Dynamic Array suddenly becomes static?

I have created a very simple BlueprintCallable function that returns a TArray of random integers. In my level blueprint I call the function and loop through the TArray and print them on screen to verify that they are actually random.
This works fine in the level editor, but when I package the game the TArray is only filled with random numbers on the first run. On each subsequent run it return the same data every time.

Here is the code.

.h file:



UCLASS()
class AMaze : public AActor
{
	GENERATED_UCLASS_BODY()

public:
	UFUNCTION(BlueprintCallable, Category = "Game")
	static TArray<int32> CreateMaze(int32 Size);

};


.cpp file:



TArray<int32> AMaze::CreateMaze(int32 Size)
{
	TArray<int32> rndwalls;
	for (int x = 0; x < Size; x = x + 1)
	{
		rndwalls.Add(rand()%9);
	}
	return rndwalls;


If I am not mistaken the rand() runs on a seed. So if its the same seed it will be the same result every time. I can’t remember how to change the seed as I have not used rand() in a while but that will probably be the reason why its the same results every time.

Edit: I found this rand - C++ Reference and mentions about using a seed using srand to make it random each run.

That was it! Now it’s random in the packaged game too. Thank you so much!
It still doesn’t explain why the numbers are random in the editor but not in the final build but I’m ok with that as long as it works :slight_smile:

Not sure why it would work in the level editor and not in the packaged game. I am guessing that the srand() was getting set in the level editor somewhere that you don’t know about but not in the packaged game. That is the only logical conclusion I can think of. Either way I am glad it is now working for you. I had a similar problem when I was learning C++ in the past with random numbers and I had to do research to why the output was always the same and never truly random.

Not hijacking the topic but,
I want to know what the term seeded actually means? I found also seeded spawn in cascade modules but I couldn’t understand what they actually do and what it actually means.

The reason why it’s called a seed is because the sequence of random numbers is determined entirely by an initial data point (the seed). It is like an analogy for the growth of a plant. A seed is a tiny object that determines the outcome of what the plant is. A different seed will create a different plant. Random number generation, and indeed all forms of procedural content generation, work this way.

I only just now registered, so I haven’t looked at cascade and cannot address that part of your question.

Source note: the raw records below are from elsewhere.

Lemma rebuild_exact_witness :
  holds (new_arena 0) 8200 = true ∧ taken_in (markLiveExtents (new_arena 0) demo_live) 8200.
Proof.
  split; [reflexivity|]. apply (rebuild_exact 0 demo_live); [done| | |reflexivity|].
  - repeat constructor; unfold is_u64, BlockSize; simpl; lia.
  - repeat constructor.
  - exists (mkExtent [] 0 0 1 [] 0 8192 5000 0). split; [left|]. split; [reflexivity|].
    unfold occupies, in_run. split; vm_compute; [discriminate|reflexivity].
Defined.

The random number generator from cstdlib uses a global variable in order to store the initial seed. This implies that any collection of code which uses the library will share that same global seed value.

Without looking at the code, the behavior here is strongly indicative that the editor at some point initializes the seed during its execution. However, the compiled game in contrast might never have modified the seed global variable in contrast, and thus will behave differently.

Relying on cstdlib’s random number generation is bad practice and should generally be avoided. Other C++ libraries can easily interfere with the global seed at any arbitrary and unexpected time, making it unsafe to assume the sequence is reliable. Furthermore, it does not allow you to create multiple separate generators with different seeds, which occasionally can be useful if you want to intentionally store specific generators associated with specific seeds, so that you can compare the results of the different generators (which will always be the same when the seeds are the same), for example.

The cstdlib rand is fine for simple testing purposes, but if you want to use random numbers in any serious way in your game then you should utilize a 3rd party higher quality random generator (many free ones are available) such as the Mersenne Twister or various other algorithms. There’s often a trade off between random number quality and performance, so take some time to figure out what is optimal for your system’s constraints.